Twenty adult students joyfully completed seven months of intensive training in advanced manufacturing for electronics and machining and received certificates of completion at a recent graduation ceremony. Eight already have job offers from businesses where they completed internships.
The initiative is a unique collaboration between North Shore Community College (NSCC), Peabody Veterans Memorial High School, Essex Technical High School, the North Shore Career Center, Career Source, Career Place, the North Shore and Metro North Workforce Investment Boards, and 14 machining and electronics employers.
This partnership is part of the Northeast Advanced Manufacturing Consortium, which was created to address the ever-increasing need to strengthen and support the manufacturing industry, as it is critical to the economy of the Northeast region. Primarily the partnership seeks to address the employer challenge of finding, maintaining and nurturing a skilled workforce that can continually learn and grow in depth and scale.
“This unprecedented collaboration bridges the worlds of higher education, secondary vocational education, the workforce development system, and, most important, the employer community,” said Dr. Dianne Palter Gill, NSCC Dean of Corporate and Community Education. “Working together, the community colleges and our partners have created an education, training, and employment model that addresses the needs of the state’s all-important advanced manufacturing sector.”

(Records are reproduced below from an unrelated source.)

(* ===== verification/Resellers.v ===== *)
(** * Resellers: roles, admin accounts, sub-resellers and their workspaces

    [app/rbac.py], the admin rows of [app/db/crud.py] with the handlers of
    [app/routers/admin.py], tenants ([app/tenant/__init__.py]), sub-resellers
    ([app/tenant/sub_reseller.py], [app/routers/reseller.py]) and the node quotas of
    [app/tenant/reseller_ops.py].

    An admin row is split: the columns billing uses are the [Admin] of [Store], the
    rest (role, node limit, password) is an [AcctExtra] under the same id; likewise a
    tenant's discount and its other columns.  Passwords are represented by their
    hashes; contact and card columns are left out. *)
From stdpp Require Import pretty.
From S2P Require Import Prelude Store Users RecordUsage Wallet UsageBilling Tariffs.
From S2P Require Import Caps Portal.
From S2P Require Import SubLinks Tokens.

(** ** Roles and permissions, [app/rbac.py] *)
Module Rbac.

Definition PERMISSIONS : gset string := list_to_set
  ["users:read"; "users:write"; "nodes:read"; "nodes:write"; "nodes:provision"; "billing:read";
   "billing:write"; "system:read"; "admins:write"; "core:read"; "core:write"; "hosts:read";
   "hosts:write"; "backup:read"; "backup:write"]%string.

Definition ROLE_PERMISSIONS (role : string) : option (gset string) :=
  if String.eqb role "reseller" then Some (list_to_set
    ["users:read"; "users:write"; "nodes:read"; "nodes:provision"; "billing:read"; "billing:write";
     "system:read"; "hosts:read"; "hosts:write"]%string)
  else if String.eqb role "support" then Some (list_to_set
    ["users:read"; "nodes:read"; "system:read"; "hosts:read"]%string)
  else if String.eqb role "auditor" then Some (list_to_set
    ["users:read"; "nodes:read"; "system:read"; "core:read"; "hosts:read"; "backup:read"; "billing:read"]%string)
  else None.

(** The overrides file: absent or not JSON, or a JSON value.  Of an object the values
    that are lists count, the others are skipped. *)
Inductive Json :=
  | JList (items : list string)
  | JOther.

Inductive OverridesFile :=
  | Unreadable
  | Object (entries : list (string * Json))
  | NotObject.

Definition clean (perms : list string) : gset string := list_to_set perms ∩ PERMISSIONS.

(** A later entry of the same key replaces the earlier one. *)
Definition _load_overrides (f : OverridesFile) : gmap string (gset string) :=
  match f with
  | Object entries =>
      foldl (λ out e, match e.2 with JList ps => <[e.1 := clean ps]> out | JOther => out end) ∅ entries
  | _ => ∅
  end.

Definition store_overrides (o : gmap string (gset string)) : OverridesFile :=
  Object ((λ e, (e.1, JList (elements e.2))) <$> map_to_list o).

Definition save_role_permissions (role : string) (permissions : list string) (f : OverridesFile)
    : result OverridesFile :=
  if String.eqb role "sudo" then Raise (ValueError "sudo role cannot be customized")
  else Ok (store_overrides (<[role := clean permissions]> (_load_overrides f))).

Definition role_permissions (f : OverridesFile) (role : string) : gset string :=
  if String.eqb role "sudo" then PERMISSIONS
  else match _load_overrides f !! role with
       | Some ps => ps
       | None => default ∅ (ROLE_PERMISSIONS role)
       end.

(** The caller as [Admin.get_current] resolves it. *)
Record Actor := mkActor { ac_username : string; ac_is_sudo : bool; ac_role : option string }.

Definition or_reseller (role : option string) : string :=
  match role with Some r => if String.eqb r "" then "reseller"%string else r | None => "reseller"%string end.

Definition has_permission (f : OverridesFile) (admin : Actor) (permission : string) : bool :=
  if ac_is_sudo admin then true
  else bool_decide (permission ∈ role_permissions f (or_reseller (ac_role admin))).

Definition require_permission (f : OverridesFile) (permission : string) (admin : Actor) : result Actor :=
  if has_permission f admin permission then Ok admin
  else Raise (HTTPException 403 "Missing permission").

Definition get_role_matrix (f : OverridesFile) (role : string) : option (gset string) :=
  match _load_overrides f !! role with
  | Some ps => Some ps
  | None => ROLE_PERMISSIONS role
  end.

(** [PUT /admin/rbac/roles/{role}] *)
Definition update_rbac_role (role : string) (permissions : option (list string)) (f : OverridesFile)
    : result OverridesFile :=
  match permissions with
  | None => Raise (HTTPException 400 "permissions must be a list")
  | Some ps => match save_role_permissions role ps f with
               | Raise (ValueError m) => Raise (HTTPException 400 m)
               | r => r
               end
  end.

End Rbac.

(** ** Admin accounts, tenants and sub-resellers *)
Module Resellers.
Import Quota Lifecycle Wallet Portal Rbac.

Record AcctExtra := mkAcctExtra {
  ax_role : option string;
  ax_max_nodes : option Z;
  ax_hashed_password : string;
  ax_password_reset_at : option Z }.
#[export] Instance eta_AcctExtra : Eta AcctExtra := λ x, mkAcctExtra (ax_role x) (ax_max_nodes x)
  (ax_hashed_password x) (ax_password_reset_at x).

Record Tenant := mkTenant {
  tn_slug : string;
  tn_name : string;
  tn_owner_admin_id : option Z;
  tn_enabled : bool;
  tn_max_users : option Z;
  tn_max_nodes : option Z }.
#[export] Instance eta_Tenant : Eta Tenant := λ t, mkTenant (tn_slug t) (tn_name t)
  (tn_owner_admin_id t) (tn_enabled t) (tn_max_users t) (tn_max_nodes t).

Record ResellerDB := mkRDB {
  r_db : DB;
  r_accts : gmap Z AcctExtra;
  r_tenants : gmap Z Tenant }.
#[export] Instance eta_ResellerDB : Eta ResellerDB := λ r, mkRDB (r_db r) (r_accts r) (r_tenants r).

Notation R := (M ResellerDB).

This program is part of a regional collaborative grant awarded by the Workforce Competitiveness Trust Fund, administered by Commonwealth Corporation and also supported by the Workforce Investment Act funding.
Graduates participated in a two-part training – foundational skills, which took place at the community college and hands-on, experiential learning at the vocational schools. Employer partners provided company tours, job shadowing, and internships. Students also took advantage of specialized support services, including achievement coaching, advising, tutoring, and math support.

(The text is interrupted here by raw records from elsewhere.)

(* ===== verification/FamilyGuard.v ===== *)
(** * FamilyGuard: parental controls of an account

    [app/family_guard/policy.py] (the stored controls and their normalisation),
    [app/family_guard/schedule.py] (windows, daily minutes, pauses),
    [jobs/family_guard_enforce.py] and the PIN-protected update of
    [routers/portal.py], with what [disconnect_users_everywhere] of [quota.py]
    does with its argument.

    The JSON of [User.family_controls] is a record with its fields; the local
    clock of the account's time zone ([ZoneInfo]) is a reading [Local]. *)
From S2P Require Import Prelude Ipv4 Base64.

Module FamilyGuard.
Import Base64.
Import Ipv4(split_on).

(** ** [policy.py] *)
Notation Window := (string * string)%type (only parsing).

Record Schedule := mkSchedule {
  sc_tz : string;
  sc_windows : gmap Z (list (string * string));    (* by ISO weekday *)
  sc_daily_minutes : option Z }.
#[export] Instance eta_Schedule : Eta Schedule := λ s,
  mkSchedule (sc_tz s) (sc_windows s) (sc_daily_minutes s).

Record Runtime := mkRuntime {
  rt_day : option string;
  rt_used_seconds : Z;
  rt_schedule_blocked : bool;
  rt_block_reason : option string }.
#[export] Instance eta_Runtime : Eta Runtime := λ r,
  mkRuntime (rt_day r) (rt_used_seconds r) (rt_schedule_blocked r) (rt_block_reason r).

Record Controls := mkControls {
  fc_enabled : bool;
  fc_block_adult : bool;
  fc_block_ads : bool;
  fc_services : list string;
  fc_custom_domains : list string;
  fc_schedule : Schedule;
  fc_pause_until : option Z;
  fc_runtime : Runtime;
  fc_pin_hash : option string }.
#[export] Instance eta_Controls : Eta Controls := λ c,
  mkControls (fc_enabled c) (fc_block_adult c) (fc_block_ads c) (fc_services c) (fc_custom_domains c)
    (fc_schedule c) (fc_pause_until c) (fc_runtime c) (fc_pin_hash c).

#[export] Instance Schedule_eq_dec : EqDecision Schedule.
Proof. solve_decision. Defined.
#[export] Instance Runtime_eq_dec : EqDecision Runtime.
Proof. solve_decision. Defined.
#[export] Instance Controls_eq_dec : EqDecision Controls.
Proof. solve_decision. Defined.

Definition no_windows : gmap Z (list (string * string)) :=
  list_to_map (map (λ i, (i, [])) [1; 2; 3; 4; 5; 6; 7]).

Definition default_controls : Controls :=
  mkControls false false false [] [] (mkSchedule "Asia/Tehran" no_windows None) None
    (mkRuntime None 0 false None) None.

(** *** Domains *)
(** [s.replace(p, "")]; the fuel is the length of the text. *)
Fixpoint remove_all (fuel : nat) (p l : list Ascii.ascii) : list Ascii.ascii :=
  match fuel, l with
  | S n, c :: l' => if is_prefix p l then remove_all n p (drop (length p) l) else c :: remove_all n p l'
  | _, _ => l
  end.
Definition replace_empty (p : string) (l : list Ascii.ascii) : list Ascii.ascii :=
  remove_all (length l) (chars p) l.

Definition before (c : Z) (l : list Ascii.ascii) : list Ascii.ascii :=
  default [] (head (split_on (of_byte c) l)).

Fixpoint lstrip_dots (l : list Ascii.ascii) : list Ascii.ascii :=
  match l with c :: l' => if Ascii.eqb c (of_byte 46) then lstrip_dots l' else l | [] => [] end.

Definition unprefix (p : string) (l : list Ascii.ascii) : list Ascii.ascii :=
  if is_prefix (chars p) l then drop (length (chars p)) l else l.

Definition label_char (c : Ascii.ascii) : bool :=
  let n := byte_of c in
  in_range 97 122 n || in_range 65 90 n || in_range 48 57 n || (n =? 45).

(** [$] also matches before a final newline. *)
Definition drop_newline (l : list Ascii.ascii) : list Ascii.ascii :=
  match rev l with c :: r => if Ascii.eqb c (of_byte 10) then rev r else l | [] => [] end.

Definition domain_re (l : list Ascii.ascii) : bool :=
  let l := drop_newline l in
  let labels := split_on (of_byte 46) l in
  (1 <=? length l)%nat && (length l <=? 253)%nat
  && negb (is_prefix [of_byte 45] l)
  && (2 <=? length labels)%nat
  && forallb (λ w, negb (bool_decide (w = [])) && forallb label_char w) labels.

Definition _parse_domain (raw : string) : option string :=
  let s := chars (lower (strip raw)) in
  if bool_decide (s = []) then None
  else
    let s := replace_empty "http://" (replace_empty "https://" s) in
    let s := before 35 (before 63 (before 47 s)) in
    let s := unprefix "*." s in
    let s := unprefix "www." (lstrip_dots s) in
    if domain_re s then Some (text s) else None.

(** *** Windows *)
Definition digit_upto (hi : Z) (c : Ascii.ascii) : bool := in_range 48 (48 + hi) (byte_of c).
Definition colon : Ascii.ascii := of_byte 58.

(** [^([01]?\d|2[0-3]):([0-5]\d)$] *)
Definition time_re (s : string) : bool :=
  match chars s with
  | [h; c; m; n] => digit_upto 9 h && Ascii.eqb c colon && digit_upto 5 m && digit_upto 9 n
  | [g; h; c; m; n] =>
      ((digit_upto 1 g && digit_upto 9 h) || (Ascii.eqb g (of_byte 50) && digit_upto 3 h))
      && Ascii.eqb c colon && digit_upto 5 m && digit_upto 9 n
  | _ => false
  end.

(** A value of the request: a list of pairs, or something else. *)
Notation RawWindows := (list (string * option (list (list string)))).

Definition clean_pair (pair : list string) : option (string * string) :=
  match pair with
  | [a; b] => let start := strip a in let stop := strip b in
              if time_re start && time_re stop then Some (start, stop) else None
  | _ => None
  end.

Definition _normalize_windows (raw : option RawWindows) : gmap Z (list (string * string)) :=
  match raw with
  | None => no_windows
  | Some raw =>
      foldl (λ out kv,
        match parse_int kv.1 with
        | None => out
        | Some day =>
            if (day <? 1) || (7 <? day) then out
            else <[day := match kv.2 with Some l => omap clean_pair l | None => [] end]> out
        end) no_windows raw
  end.

(** *** Merging a request *)

(** The request: an outer [None] is a field that was not sent, an inner [None] one of
    the wrong type ([null] included). *)
Record SchedulePatch := mkSchedulePatch {
  ps_tz : option (option string);
  ps_windows : option (option RawWindows);
  ps_daily_minutes : option (option Z) }.

Record Patch := mkPatch {
  pa_enabled : option bool;
  pa_block_adult : option bool;
  pa_block_ads : option bool;
  pa_services : option (option (list string));
  pa_custom_domains : option (option (list string));
  pa_schedule : option (option SchedulePatch) }.

Definition pick_services (catalog : list string) (l : list string) : list string :=
  foldl (λ acc sid, let key := lower (strip sid) in
           if bool_decide (key ∈ catalog) && negb (bool_decide (key ∈ acc)) then acc ++ [key] else acc) [] l.

Fixpoint pick_domains (acc : list string) (l : list string) : list string :=
  match l with
  | [] => acc
  | raw :: l =>
      let acc := match _parse_domain raw with
                 | Some d => if bool_decide (d ∈ acc) then acc else acc ++ [d]
                 | None => acc
                 end in
      if (500 <=? length acc)%nat then acc else pick_domains acc l
  end.

Definition merge_schedule (p : SchedulePatch) (s : Schedule) : Schedule :=
  let s := match ps_tz p with
           | Some (Some z) => if bool_decide (strip z = "") then s
                              else s <| sc_tz := String.substring 0 64 (strip z) |>
           | _ => s
           end in
  let s := if_some (ps_windows p) (λ w s, s <| sc_windows := _normalize_windows w |>) s in
  if_some (ps_daily_minutes p) (λ dm s,
    s <| sc_daily_minutes := if or0 dm <=? 0 then None else Some (Z.min (24 * 60) (Z.max 1 (or0 dm))) |>) s.

Definition merge_controls (catalog : list string) (existing : option Controls) (p : Patch) : Controls :=
  let c := default default_controls existing in
  let c := if_some (pa_enabled p) (λ b c, c <| fc_enabled := b |>) c in
  let c := if_some (pa_block_adult p) (λ b c, c <| fc_block_adult := b |>) c in
  let c := if_some (pa_block_ads p) (λ b c, c <| fc_block_ads := b |>) c in
  let c := match pa_services p with
           | Some (Some l) => c <| fc_services := pick_services catalog l |> | _ => c end in
  let c := match pa_custom_domains p with
           | Some (Some l) => c <| fc_custom_domains := pick_domains [] l |> | _ => c end in
  match pa_schedule p with
  | Some (Some sp) => c <| fc_schedule := merge_schedule sp (fc_schedule c) |>
  | _ => c
  end.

“Overall this high-touch model allows for individualized and holistic learning that ensures that all of the student’s needs are being met. The high employment success rate of the participating students demonstrates the value of this approach,” said Mary Sarris, Executive Director of the NS WIB. “We believe we can run this program for the next five years and still not be able to keep up with the demand for skilled labor.”
Project participants were recruited through career centers. There was no cost to the students.
“This program has already changed my life for the better,” said graduate Robert L. Pedrosa. “I have a newfound confidence and love of learning. I want to continue on with my schooling so that I can improve my life and that of my friends and family. I know a lot of hard work and effort was put into this program behind the scenes in order to make it work and I am very grateful.”
Nancy Snyder, President and CEO of the Commonwealth Corporation, noted, “Congratulations, you’ve all worked so very hard. It can be very difficult to return to school, but you persisted and stuck with it and here you are graduating today. I encourage you to continue to work and learn so that you can really advance in this high demand field.”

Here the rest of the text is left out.